She closes her eyes, drifts back to sleep or semi-consciousness, or wherever she goes when I stop talking.
“Margie, wake up,” I call, reluctant to let her go. She opens her eyes again.
I tell her about the weather, the flowers blooming in my garden, the Red Sox’s chances for the pennant this year. She smiles. Is it my imagination, or is the old Margie here for a moment?
“Where’s your roommate?” I ask her.
“My sister Mary,” she says. “Gone to the store.” Actually, Mary died last year. Margie closes her eyes again.
We were so happy when Margie woke up after the stroke. “A hundred to one odds,” her doctor said.

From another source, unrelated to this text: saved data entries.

(* ===== verification/CloudflareHandlers.v ===== *)
(** * What a waiting task relies on

    Between its turns a task depends on what other objects do: the edge it has
    been granted stays, a refused one does not come back, the releases it
    delivers stay due.  [calling_ok] states this for each continuation;
    [calling_ok_evolve] is that no turn of another task breaks it. *)

From S2P Require Import Prelude Offsets Producer Text Json Types JsonMode StreamStore StoreLemmas StoreSteps StoreGraph Cursor PathEncoding Sse Http SqliteStore StreamObject ObjectCreate ObjectRead ObjectWrite CloudflareWorld CloudflareInvariant CloudflareMoves.

Implicit Types (D : gmap string Tables) (U : gset string) (T : Tables) (p q e : string).

(** ** Tasks *)

Definition put_ok p (a : PutArgs) : Prop :=
  p <> EmptyString /\ Z.of_nat (length (pa_body a)) <= MAX_BODY_BYTES.

(** An edge is not granted late. *)
Definition after_ok p (a : After) : Prop :=
  match a with
  | Return (Acquired (Granted _)) => False
  | AfterGetMeta a => put_ok p a
  | _ => True
  end.

Definition answer_ok D q e (st : CallState) : Prop :=
  match st with
  | Running | Answered (Acquired (Refused _)) => edge D q e = None
  | Answered (Acquired (Granted g)) => granted D q e (gr_forkOffset g) (gr_sourceGeneration g)
  | _ => True
  end.

Definition release_answer D q e (st : CallState) : Prop :=
  match st with
  | Running | Answered Released => edge D q e = None
  | _ => True
  end.

(** A release that is being delivered is the one in the table, or done. *)
Definition item_ok U D p (x : string * GcRelease) : Prop :=
  release_ok U D x.1 x.2 /\ forall r, queued D p x.1 = Some r -> r = x.2.

Definition announced D p q e : Prop := exists i, intent D p e = Some i /\ in_parentPath i = q.

Definition calling_ok U D p (lk : bool) (target : string) (rpc : Rpc) (st : CallState) (k : Kont) : Prop :=
  match k with
  | FlushK x rest after =>
      target = gc_parentPath x.2 /\ rpc = forkRelease x.1 (gc_sourceGen x.2) /\
      Forall (item_ok U D p) (x :: rest) /\ after_ok p after /\ release_answer D target x.1 st
  | AcquireK a q e =>
      lk = true /\ target = q /\ (exists off ct, rpc = forkAcquire e off ct) /\ announced D p q e /\
      put_ok p a /\ answer_ok D q e st
  | SubOffsetK a q e g =>
      lk = true /\ (exists x1 x2 x3 x4, rpc = readRange x1 x2 x3 x4) /\ announced D p q e /\ put_ok p a /\
      granted D q e (gr_forkOffset g) (gr_sourceGeneration g)
  | IntentK i rest =>
      lk = true /\ target = in_parentPath i.2 /\ (exists off ct, rpc = forkAcquire i.1 off ct) /\
      NoDup (i :: rest).*1 /\ Forall (fun j => intent D p j.1 = Some j.2) (i :: rest) /\
      answer_ok D target i.1 st
  | InheritedK _ => exists x1 x2 x3 x4, rpc = readRange x1 x2 x3 x4
  end.

Definition state_ok U D p (lk : bool) (st : TaskState) : Prop :=
  match st with
  | Calling target rpc st k => calling_ok U D p lk target rpc st k
  | WaitingLock (CreateForkJob a _) => put_ok p a
  | _ => True
  end.

Definition task_ok U D (t : Task) : Prop := state_ok U D (tk_path t) (tk_locked t) (tk_state t).

(** The edge a task has asked for. *)
Definition waits_for (k : Kont) e : Prop :=
  match k with
  | AcquireK _ _ e' => e' = e
  | IntentK i _ => i.1 = e
  | _ => False
  end.

(** ** Stability *)

Section stable.
Context (p : string) (lk : bool) (acq : option string) (U U' : gset string) (D D' : gmap string Tables).
Hypothesis Hev : evolve p lk acq U D U' D'.

Lemma edge_stays q e : edge D q e = None -> acq <> Some e -> edge D' q e = None.
Proof using Hev. intros Hn Ha. by destruct (ev_absent _ _ _ _ _ _ _ Hev q e Hn) as [?|[? _]]. Qed.

Lemma edge_stays_dead q e : edge D q e = None -> dead U D e -> edge D' q e = None.
Proof using Hev. intros Hn Ha. by destruct (ev_absent _ _ _ _ _ _ _ Hev q e Hn) as [?|[_ ?]]. Qed.

Lemma granted_stays q e fo g : granted D q e fo g -> (exists p', holds D' p' e) -> granted D' q e fo g.
Proof using Hev.
  intros [He Hg] [p' Hh]. destruct (ev_edge _ _ _ _ _ _ _ Hev q e fo He) as [[? Hgen]|[[_ Hd] _]].
  - split; [done|]. by rewrite Hgen.
  - by destruct (Hd p').
Qed.

Lemma release_ok_stays e r : release_ok U D e r -> release_ok U' D' e r.
Proof using Hev.
  intros [Hd Hr]. split; [by apply (ev_dead _ _ _ _ _ _ _ Hev)|]. intros fo He'.
  destruct (edge D (gc_parentPath r) e) as [fo0|] eqn:He.
  - destruct (ev_edge _ _ _ _ _ _ _ Hev _ _ _ He) as [[_ ->]|[_ ?]]; [by eapply Hr|congruence].
  - rewrite (edge_stays_dead _ _ He Hd) in He'. done.
Qed.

I sat by her bed with the other nieces and nephews, authorized the gastro feeding tube, thought we were lucky when the nursing home - only two blocks from her family home - agreed to take her. “We’ll put her in a wheelchair, take her home for a visit,” we said. That’s out of the question now. I see that.
I sit for a few minutes, holding Margie’s good hand. She squeezes it now and then, but she’s asleep again.
“I have to leave,” I say finally.
“Bye,” she says, not opening her eyes.
At the elevator, six old ladies sit in wheelchairs, patiently waiting for a ride. An aide stands next to the elevator, her finger on the down button. I know I could walk through the wheelchairs to the front of the line. I could assert my health, my mobility, my need to be somewhere important at noon. I take the stairs instead.
Back at home, I refuse my husband’s offer of a hug, and sit alone, staring out the window.
In the woods next to the house, I see our broken tree. Poor thing. It was struck by lightening last summer. It survived, but it was weakened. When the big storms came last winter, the trunk split open. It stands now, leaning back against its neighbor trees, helpless, a cripple.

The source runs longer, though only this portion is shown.